The mayor has so far declined to dance the grovel so familiar to Americans. “If you look at what has happened over the last 20 to 30 years,” he told a television interviewer a day or two after, “there has been a widening in income between the rich and the poor — there’s no question about that. What hacks me off is … that people of ability have found it very difficult to progress in the last 20 years, and we’ve got to do something about that.” He had tried to make the point, he said, that “inequality was only tolerable in our society if those who are finding it tough to compete” were looked after [by the government] and “people who do happen to have ability” were allowed to succeed.

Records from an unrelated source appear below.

(** ** Opening *)

Definition free_session_token_buf (R : registry) (session : Z) : outcome registry :=
  if session =? 0 then Ret R
  else
    s ← at_index (g_sessions R) session;
    match token_buffer (teec_token s) with
    | None => Ret R
    | Some _ => Ret (upd_session R session (with_token s (Token None (token_len (teec_token s)))))
    end.

Definition clear_context_param (c : tc_ns_client_context) : tc_ns_client_context :=
  ctx_set_memref (ctx_set_memref c 2 0 0) 3 0 0.

Abbreviation result := (outcome (option (state * tc_ns_client_context * Z))).

Definition with_env_pool (k : state) (e : Env) (s : St) (m : mem) (R : registry) : state :=
  CallState e s m R (cs_op k) (cs_tzmp_uid k).

(** Ends a failed opening: the session's secure information is cleaned. *)
Definition open_failed (k : state) (context : tc_ns_client_context) (session ret : Z) : result :=
  R ← clean_session_secure_information (cs_reg k) session;
  Ret (Some (with_reg k R, context, ret)).

Definition proc_open_session (fuel : nat) (g_root : session_crypto_info) (k : state)
    (dev_file : Z) (context : tc_ns_client_context) (service session flags : Z) : result :=
  '(e, s, m, context, ret) ← load_ta_image (cs_env k) (cs_pool k) (cs_mem k) (cs_reg k)
                              dev_file context;
  let k := with_env_pool k e s m (cs_reg k) in
  if nonzero ret then Ret (Some (k, context, ret))
  else
    '(e, s, m, R, context, ret) ← get_session_secure_params (cs_env k) (cs_pool k) (cs_mem k)
                                   (cs_reg k) g_root dev_file context session;
    let k := with_env_pool k e s m R in
    if nonzero ret then open_failed k context session ret
    else
      x ← at_index (g_sessions (cs_reg k)) session;
      let buffer := if kzalloc_ok site_token_buffer
                    then Some (replicate (Z.to_nat TOKEN_BUFFER_LEN) 0) else None in
      let k := with_reg k (upd_session (cs_reg k) session
                             (with_token x (Token buffer TOKEN_BUFFER_LEN))) in
      match buffer with
      | None => open_failed k context session (- ENOMEM)
      | Some _ =>
          res ← tc_client_call fuel (CallParams dev_file context session flags) k;
          match res with
          | None => Ret None
          | Some (k, context, ret) =>
              if nonzero ret then open_failed k context session ret
              else
                R ← init_new_sess_node (cs_reg k) dev_file (ctx_session_id context) service session;
                Ret (Some (with_reg k R, context, ret))
          end
      end.

(** From a failure of [proc_open_session] to the label [clear_param]. *)
Definition undo_open (k : state) (dev_file service session : Z) : outcome state :=
  R ← free_session_token_buf (cs_reg k) session;
  R ← del_service_from_dev R dev_file service;
  Ret (with_reg k (set_sessions R (delete session (g_sessions R)))).

(** [kz_service] and [kz_session] are the addresses [kzalloc] returns. *)
Definition tc_ns_open_session (fuel : nat) (g_root : session_crypto_info) (k : state)
    (dev_file : Z) (context : tc_ns_client_context) (kz_service kz_session : Z) : result :=
  if dev_file =? 0 then Ret (Some (k, context, - EINVAL))
  else
    '(R, m, context, flags, ret) ← check_login_method (cs_reg k) (cs_mem k) dev_file context
                                    TC_CALL_GLOBAL;
    let k := with_reg (with_mem k m) R in
    if nonzero ret then Ret (Some (k, clear_context_param context, ret))
    else
      let context := ctx_with_cmd context GLOBAL_CMD_ID_OPEN_SESSION in
      '(R, service) ← find_service kz_service (cs_reg k) dev_file (ctx_uuid context);
      let k := with_reg k R in
      if service =? 0 then Ret (Some (k, clear_context_param context, - ENOMEM))
      else if zero_or_null_ptr kz_session then
        R ← del_service_from_dev (cs_reg k) dev_file service;
        Ret (Some (with_reg k R, clear_context_param context, - ENOMEM))
      else
        let k := with_reg k (upd_session (cs_reg k) kz_session zero_session) in
        res ← proc_open_session fuel g_root k dev_file context service kz_session flags;
        match res with
        | None => Ret None
        | Some (k, context, ret) =>
            if negb (nonzero ret) then Ret (Some (k, clear_context_param context, ret))
            else
              k ← undo_open k dev_file service kz_session;
              Ret (Some (k, clear_context_param context, ret))
        end.

(** ** Closing *)

(** The context on the stack; [memset_s] and [memcpy_s] with these constant
    sizes succeed. *)
Definition close_context (uuid : list Z) (session_id : Z) : tc_ns_client_context :=
  let c := zero_context in
  ClientContext uuid session_id GLOBAL_CMD_ID_CLOSE_SESSION (returns_code c)
    (returns_origin c) (ctx_login_method c) (ctx_login_mdata c) (ctx_params c)
    (ctx_param_types c) (ctx_started c) (ctx_teec_token c) (ctx_token_len c) (calling_pid c)
    (file_size c) (file_buffer c).

Definition close_session (fuel : nat) (k : state) (dev session : Z) (uuid : list Z)
    (uuid_len session_id : Z) : outcome (option (state * Z)) :=
  if negb (uuid_len =? UUID_LEN) then Ret (Some (k, - EINVAL))
  else
    res ← tc_client_call fuel (CallParams dev (close_context uuid session_id) session
                                 (Z.lor TC_CALL_GLOBAL TC_CALL_SYNC)) k;
    match res with None => Ret None | Some (k, _, ret) => Ret (Some (k, ret)) end.

(** [memset_s(&session->secure_info, ...)] *)
Definition wipe_secure_info (R : registry) (session : Z) : outcome registry :=
  s ← at_index (g_sessions R) session;
  Ret (upd_session R session (with_secure_info s zero_secure_info)).

(** One session of the list: closed, wiped, given back twice. *)
Definition close_found (fuel : nat) (k : state) (dev service session : Z)
    : outcome (option state) :=
  v ← at_index (g_services (cs_reg k)) service;
  s ← at_index (g_sessions (cs_reg k)) session;
  res ← close_session fuel k dev session (sv_uuid v) UUID_LEN (session_id s);
  match res with
  | None => Ret None
  | Some (k, _) =>
      R ← wipe_secure_info (cs_reg k) session;
      R ← put_session_struct R session;
      R ← put_session_struct R session;
      Ret (Some (with_reg k R))
  end.

(** The [while] loop; [n] bounds its iterations. *)
Fixpoint close_list_loop (n fuel : nat) (k : state) (dev service : Z)
    : outcome (option state) :=
  '(R, session) ← tc_find_and_del_session (cs_reg k) service dev;
  let k := with_reg k R in
  if session =? 0 then Ret (Some k)
  else
    match n with
    | O => Ret None
    | S n =>
        res ← close_found fuel k dev service session;
        match res with
        | None => Ret None
        | Some k => close_list_loop n fuel k dev service
        end
    end.

Definition close_session_in_service_list (fuel : nat) (k : state) (dev service : Z)
    : outcome (option state) :=
  v ← at_index (g_services (cs_reg k)) service;
  close_list_loop (length (session_list v)) fuel k dev service.

(** Has the slot a service with sessions? *)
Definition slot_busy (R : registry) (service : Z) : outcome bool :=
  if service =? 0 then Ret false
  else v ← at_index (g_services R) service; Ret (negb (bool_decide (session_list v = []))).

Fixpoint exist_unclosed_loop (R : registry) (sl : list Z) : outcome bool :=
  match sl with
  | [] => Ret false
  | p :: sl => b ← slot_busy R p; if (b : bool) then Ret true else exist_unclosed_loop R sl
  end.

Definition if_exist_unclosed_session (R : registry) (dev : Z) : outcome bool :=
  d ← at_index (g_devs R) dev;
  exist_unclosed_loop R (services d).

Fixpoint close_slots_loop (fuel : nat) (k : state) (dev : Z) (sl : list Z)
    : outcome (option state) :=
  match sl with
  | [] => Ret (Some k)
  | service :: sl =>
      b ← slot_busy (cs_reg k) service;
      if (b : bool) then
        res ← close_session_in_service_list fuel k dev service;
        match res with
        | None => Ret None
        | Some k =>
            R ← put_service_struct (cs_reg k) service;
            close_slots_loop fuel (with_reg k R) dev sl
        end
      else close_slots_loop fuel k dev sl
  end.

Definition close_session_thread_fn (fuel : nat) (k : state) (dev : Z) : outcome (option state) :=
  d ← at_index (g_devs (cs_reg k)) dev;
  close_slots_loop fuel k dev (services d).

(** [thread_ok] is the outcome of [kthread_create]; the caller waits for the
    thread. *)
Definition close_unclosed_session_in_kthread (fuel : nat) (k : state) (dev : Z)
    (thread_ok : bool) : outcome (option state) :=
  if dev =? 0 then Ret (Some k)
  else
    b ← if_exist_unclosed_session (cs_reg k) dev;
    if negb b then Ret (Some k)
    else if negb thread_ok then Ret (Some k)
    else close_session_thread_fn fuel k dev.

Unexceptional as this might be to anyone who has been paying attention to the newspapers over the past few years, it was as bracing as garlic. But some conservatives have been wary of the ambitious Mr. Johnson, regarding him as well-meaning but unpredictable, and a bit of a publicity hound.
His bluster, saucy humor and a madcap private life (he really, really likes women) have rendered him “unserious” by Conservatives looking for a reliable rival for the unpopular Mr. Cameron. “The question about the London mayor,” says the sympathetic Sunday Times, “has always been whether there were any serious ideas lurking behind the humor and bluster beneath the mop top. His lecture suggested there might be.”
Making heroes of fat cats will require more than bluster and humor, but he may be on to something in a world that doesn’t seem to be going anywhere good. “We should stop publishing rich lists in favor of an annual list of the top 100 Tax Heroes,” he says, “with automatic knighthoods for the top 10.” That’s risky speech.
Wesley Pruden is the editor emeritus of The Washington Times.